_Task item_.
From the data below, return the exact lines starting at the line containing "Record VideoElement : Type" and ending at the line containing "scheduled at. *)", both included, and nothing else.

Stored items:
- - -
(** * X-Scheduler: the scheduled-post store and the due-post processor

    A shallow embedding of [x-scheduler/scripts/scheduler.py]: the pending
    directory [scheduled-posts/], the archive [scheduled-posts/done/], the
    commands [add], [list], [cancel], [history] and [post-due], and the
    properties the specification states about them. *)

From Stdlib Require Import ZArith String Ascii List Lia Sorted Permutation Bool DecimalString.
From stdpp Require Import base option gmap strings list fin_maps.

Local Open Scope Z_scope.

(** ** hashlib.md5 (RFC 1321), on 32-bit words held in [Z] *)
Module Md5.

Definition mask32 (x : Z) : Z := Z.land x 4294967295.

Definition add32 (x y : Z) : Z := mask32 (x + y).

Definition not32 (x : Z) : Z := Z.lxor x 4294967295.

Definition leftrotate (x : Z) (c : Z) : Z :=
  mask32 (Z.lor (Z.shiftl x c) (Z.shiftr x (32 - c))).

Definition shifts : list Z :=
  [ 7; 12; 17; 22; 7; 12; 17; 22; 7; 12; 17; 22; 7; 12; 17; 22;
    5; 9; 14; 20; 5; 9; 14; 20; 5; 9; 14; 20; 5; 9; 14; 20;
    4; 11; 16; 23; 4; 11; 16; 23; 4; 11; 16; 23; 4; 11; 16; 23;
    6; 10; 15; 21; 6; 10; 15; 21; 6; 10; 15; 21; 6; 10; 15; 21 ]%Z.
(** * The realtime media-session orchestrator of GuiaVision

    A shallow embedding of [src/App.tsx] (the React component [App]: the
    playback scheduler, the interruption routine, the frame cadence, the
    audio send callback and the start/stop lifecycle) and of the transport
    callbacks of [services/geminiLiveService.ts], followed by the theorems
    that settle the properties the specification states about them.

    Conventions of the embedding.
    - A React state cell ([useState]) and a ref ([useRef]) are fields of
      [Component]; a [setX v] call is a field update.
    - The browser objects the component drives (interval timers, audio
      source nodes, media tracks, the live session, speech synthesis) are
      fields of [Browser]; every call the component makes on them is a
      field update there, so that "has been stopped", "has been cleared"
      and "has been sent" are properties of the resulting state.
    - JavaScript numbers that denote seconds on the output clock are exact
      rationals ([Q]); rounding of binary64 arithmetic is not modelled.
    - Values the browser hands to the code ([ctx.currentTime], the blob of
      [canvas.toBlob], the samples of an audio-process event) are
      arguments of the handler that reads them.
    - [console.log] / [console.error] output is not modelled. *)

From Stdlib Require Import ZArith QArith Qminmax Qround Lqa Lia.
From stdpp Require Import base decidable option list gmap sets strings.

Local Open Scope Q_scope.

(** ** Data model *)

(** [enum AppState] of [types.ts]. *)
Inductive AppState : Type := IDLE | CONNECTING | ACTIVE | ERROR.

#[global] Instance AppState_eq_dec : EqDecision AppState.
Proof. solve_decision. Defined.

(** Identities of browser objects: objects are compared by identity in
    JavaScript ([Set<AudioBufferSourceNode>], interval handles), so each
    kind of object is represented by a positive serial number. *)
Definition NodeId := positive.
Definition TimerId := positive.
Definition TrackId := positive.
Definition SessionId := positive.

(** An [AudioBuffer]: the decoded chunk.  Its [duration] attribute is, by
    the Web Audio definition, the number of sample frames divided by the
    sample rate. *)
Record AudioBuffer : Type := mkAudioBuffer {
  buf_length : N;
  buf_sampleRate : positive
}.

Definition duration (b : AudioBuffer) : Q :=
  Z.of_N (buf_length b) # buf_sampleRate b.

(** An [AudioContext] created with [{ sampleRate: r }]. *)
Record AudioContext : Type := mkAudioContext { ctx_sampleRate : positive }.

(** A [MediaStream]: what [getTracks()] returns. *)
Definition MediaStream := list TrackId.

(** The [<video>] element behind [videoRef].  [videoWidth] and
    [videoHeight] are maintained by the browser: 0 until the metadata of
    the attached stream is known. *)
Record VideoElement : Type := mkVideo {
  srcObject : option MediaStream;
  videoWidth : N;
  videoHeight : N
}.

(** The hidden [<canvas>] element behind [canvasRef]. *)
Record CanvasElement : Type := mkCanvas {
  canvas_width : N;
  canvas_height : N
}.

(** The argument of [session.sendRealtimeInput]: [{ media: { data, mimeType } }]. *)
Record Media : Type := mkMedia {
  media_data : string;
  media_mimeType : string
}.

(** One [source.start(when)] call: the node, its buffer and the time it was
    scheduled at. *)
Record Scheduled : Type := mkScheduled {
  sch_node : NodeId;
  sch_buffer : AudioBuffer;
  sch_startAt : Q
}.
- - -
_Answer for this exercise_.
Record VideoElement : Type := mkVideo {
  srcObject : option MediaStream;
  videoWidth : N;
  videoHeight : N
}.

(** The hidden [<canvas>] element behind [canvasRef]. *)
Record CanvasElement : Type := mkCanvas {
  canvas_width : N;
  canvas_height : N
}.

(** The argument of [session.sendRealtimeInput]: [{ media: { data, mimeType } }]. *)
Record Media : Type := mkMedia {
  media_data : string;
  media_mimeType : string
}.

(** One [source.start(when)] call: the node, its buffer and the time it was
    scheduled at. *)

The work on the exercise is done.